Cranston Led 100 Senators in Urging Reagan to Rescue Falashas
A month and a day before an armada of U.S. Air Force transports secretly airlifted to Israel the last group of Ethiopian Jews from refugee camps in Sudan, all 100 members of the U.S. Senate signed a letter to President Reagan urging prompt action to save them.
Sen. Alan Cranston (D-Calif.), who organized the appeal, said in an interview Monday that he marveled that his often-talkative colleagues kept the matter secret until the evacuation was completed.
The airlift of more than 500 Ethiopian Jews took place Friday.
“I think it’s unprecedented that 100 senators knew something and did something of value without publicizing it,” Cranston said.
Done in One Day
The letter was sent on Feb. 21, after every senator signed it in a single day. Cranston said he personally obtained about 80 of the signatures and that Sen. Alfonse M. D’Amato (R-N.Y.) obtained the rest.
The same day, Cranston sent a separate letter to his colleagues urging them to keep the matter secret. “We ended up with 106 signatures,” he said. “Some were so anxious to sign they signed twice.”
Meanwhile, at a Los Angeles news conference Monday, initial credit for spurring the airlift was claimed by Phil Blazer, publisher of an area Jewish newspaper, and State Sen. Alan Robbins (D-Van Nuys). In January, they said, they chartered a plane for a privately financed Falasha rescue mission and were ready to carry the effort off until the State Department urged them not to. However, the San Fernando Valley-financed effort proved to be “the catalyst” for the successful U.S. effort, the two men said.

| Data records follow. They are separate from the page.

(** The words a boot loader reads of the header, its magic and its identifier. *)
Definition words_before (l : list Z) : list Z := BOOT_MAGIC ++ concat (map (le 4) l).
Lemma words_before_len l : zlen (words_before l) = 8 + 4 * zlen l.
Proof.
  unfold words_before. rewrite zlen_app. change (zlen BOOT_MAGIC) with 8. f_equal.
  induction l as [|x l IH]; [done|]. cbn [map concat]. rewrite zlen_app, zlen_le, zlen_cons, IH. lia.
Qed.
Lemma header_word l x l' rest off :
  8 + 4 * zlen l = off -> 0 <= x < 4294967296 -> rd32 (words_before (l ++ x :: l') ++ rest) off = Ret x.
Proof.
  intros Ho Hx. apply (rd32_part _ (words_before l) x (concat (map (le 4) l') ++ rest)); [|by rewrite words_before_len|done].
  unfold words_before. rewrite map_app, concat_app. cbn [map concat]. by rewrite <- !app_assoc.
Qed.
Lemma header_reads o p rest img :
  parts_ok o p -> page_ok (o_pagesize o) -> length (id_of p) = 20%nat -> img = hdr_bytes (header o p) ++ rest ->
  rd32 img 8 = Ret (zlen (p_kernel p)) /\ rd32 img 16 = Ret (zlen (p_ramdisk p)) /\
  rd32 img 24 = Ret (size_of (p_second p)) /\ rd32 img 36 = Ret (o_pagesize o) /\
  rd32 img 40 = Ret (size_of (p_dt p)) /\ rdn img 0 8 = Ret BOOT_MAGIC /\ rdn img 576 20 = Ret (id_of p).
Proof.
  intros Hok Hp Hid ->. pose proof (header_length o p Hok Hid) as Hlen. destruct Hok as (Hk & Hr & Hs & Hd & Hb & Hcl).
  assert (Hpos : forall d : list Z, 0 <= zlen d) by (intros; apply zlen_nonneg).
  assert (0 <= size_of (p_second p) /\ 0 <= size_of (p_dt p)) as [??] by (split; apply Hpos).
  assert (0 <= o_pagesize o < 4294967296) by (destruct Hp as [-> | ->]; lia).
  pose proof (Hpos (p_kernel p)). pose proof (Hpos (p_ramdisk p)).
  unfold hdr_bytes in *. rewrite app_assoc, <- app_assoc. fold (words_before [kernel_size (header o p); kernel_addr (header o p);
    ramdisk_size (header o p); ramdisk_addr (header o p); second_size (header o p); second_addr (header o p);
    tags_addr (header o p); page_size (header o p); dt_size (header o p); 0]).
  cbn [header kernel_size kernel_addr ramdisk_size ramdisk_addr second_size second_addr tags_addr page_size dt_size].
  split_and!.
  - apply (header_word []); [done|lia].
  - apply (header_word [_; _]); [done|lia].
  - apply (header_word [_; _; _; _]); [done|lia].
  - apply (header_word [_; _; _; _; _; _; _]); [done|lia].
  - apply (header_word [_; _; _; _; _; _; _; _]); [done|lia].
  - unfold words_before. rewrite <- app_assoc. by eapply (rdn_part _ []).
  - set (W := words_before _). assert (HW : zlen W = 48) by (unfold W; by rewrite words_before_len).
    clearbody W. cbn [hdr_name hdr_cmdline hdr_id header].
    set (name := o_board o ++ _). set (cmdline := o_cmdline o ++ _).
    apply (rdn_part _ (W ++ name ++ cmdline) (id_of p) (replicate 12 0 ++ rest)); [by rewrite <- !app_assoc| |by rewrite Hid].
    unfold name, cmdline, zlen in *. rewrite !length_app, !length_replicate. lia.
Qed.
(** The parts on their pages. *)
Lemma parts_read ps hb k r s d (fill := fun d => d ++ filler ps (zlen d)) :
  page_ok ps -> zlen (fill hb) = ps ->
  let img := fill hb ++ fill k ++ fill r ++ fill s ++ fill d in
  let at_page n d := rdn img (ps * n) (length d) = Ret d in
  at_page 1 k /\ at_page (1 + pages (zlen k) ps) r /\ at_page (1 + pages (zlen k) ps + pages (zlen r) ps) s /\
  at_page (1 + pages (zlen k) ps + pages (zlen r) ps + pages (zlen s) ps) d.
Proof.
  intros Hp Hh img at_page. assert (Hf : forall d, zlen (fill d) = ps * pages (zlen d) ps) by (intros; by apply filler_pages).
  subst at_page img. cbv beta. split_and!.
  - apply (rdn_part _ (fill hb) k (filler ps (zlen k) ++ fill r ++ fill s ++ fill d)); [|lia|done].
    unfold fill. by rewrite <- !app_assoc.
  - apply (rdn_part _ (fill hb ++ fill k) r (filler ps (zlen r) ++ fill s ++ fill d)); [|rewrite zlen_app, Hh, Hf; lia|done].
    unfold fill. by rewrite <- !app_assoc.
  - apply (rdn_part _ (fill hb ++ fill k ++ fill r) s (filler ps (zlen s) ++ fill d)); [|rewrite !zlen_app, Hh, !Hf; lia|done].
    unfold fill. by rewrite <- !app_assoc.
  - apply (rdn_part _ (fill hb ++ fill k ++ fill r ++ fill s) d (filler ps (zlen d))); [|rewrite !zlen_app, Hh, !Hf; lia|done].
    unfold fill. by rewrite <- !app_assoc.
Qed.
(** The image when the padding of the second stage is right. *)
Lemma image_filled o p (ps := o_pagesize o) (fill := fun d => d ++ filler ps (zlen d)) :
  page_ok ps -> (forall d, p_second p = Some d -> (zlen (p_ramdisk p) - zlen d) mod ps = 0) ->
  image_of (header o p) p = fill (hdr_bytes (header o p)) ++ fill (p_kernel p) ++ fill (p_ramdisk p) ++
    fill (default [] (p_second p)) ++ fill (default [] (p_dt p)).
Proof.
  intros Hp Hsecond. unfold image_of. change (page_size (header o p)) with ps.
  assert (Hnil : fill [] = []) by (unfold fill; by destruct Hp as [-> | ->]).
  fold (fill (hdr_bytes (header o p))) (fill (p_kernel p)) (fill (p_ramdisk p)). do 3 f_equal. f_equal.
  - destruct (p_second p) as [d|] eqn:E; cbn [default]; [|by rewrite Hnil].
    unfold fill. f_equal. apply filler_same; [done|]. by apply Hsecond.
  - destruct (p_dt p); [done|]. cbn [default]. by rewrite Hnil.
Qed.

They explained that after agreeing not to go ahead on their own, they contacted Cranston, who obtained the senators’ signatures.
Bush’s Plea to Numeiri
Permission for last week’s successful evacuation was received by Vice President George Bush from Sudanese President Jaafar Numeiri during Bush’s trip to African famine areas at the beginning of this month.
The Sudanese leader had been quoted in a newspaper interview as saying the people were free to go provided they did not go to Israel. However, the Air Force took the evacuees directly there. It was not clear whether Bush told Numeiri the intended airlift route.
Cranston said he has no way of knowing what part the senators’ letter played in Reagan’s decision to press for the evacuation or in Numeiri’s decision to permit it. But an aide to the senator said that Bush’s discussion with Numeiri came at a time when the United States was holding up $200 million in foreign aid funds for Sudan, money that has since been released.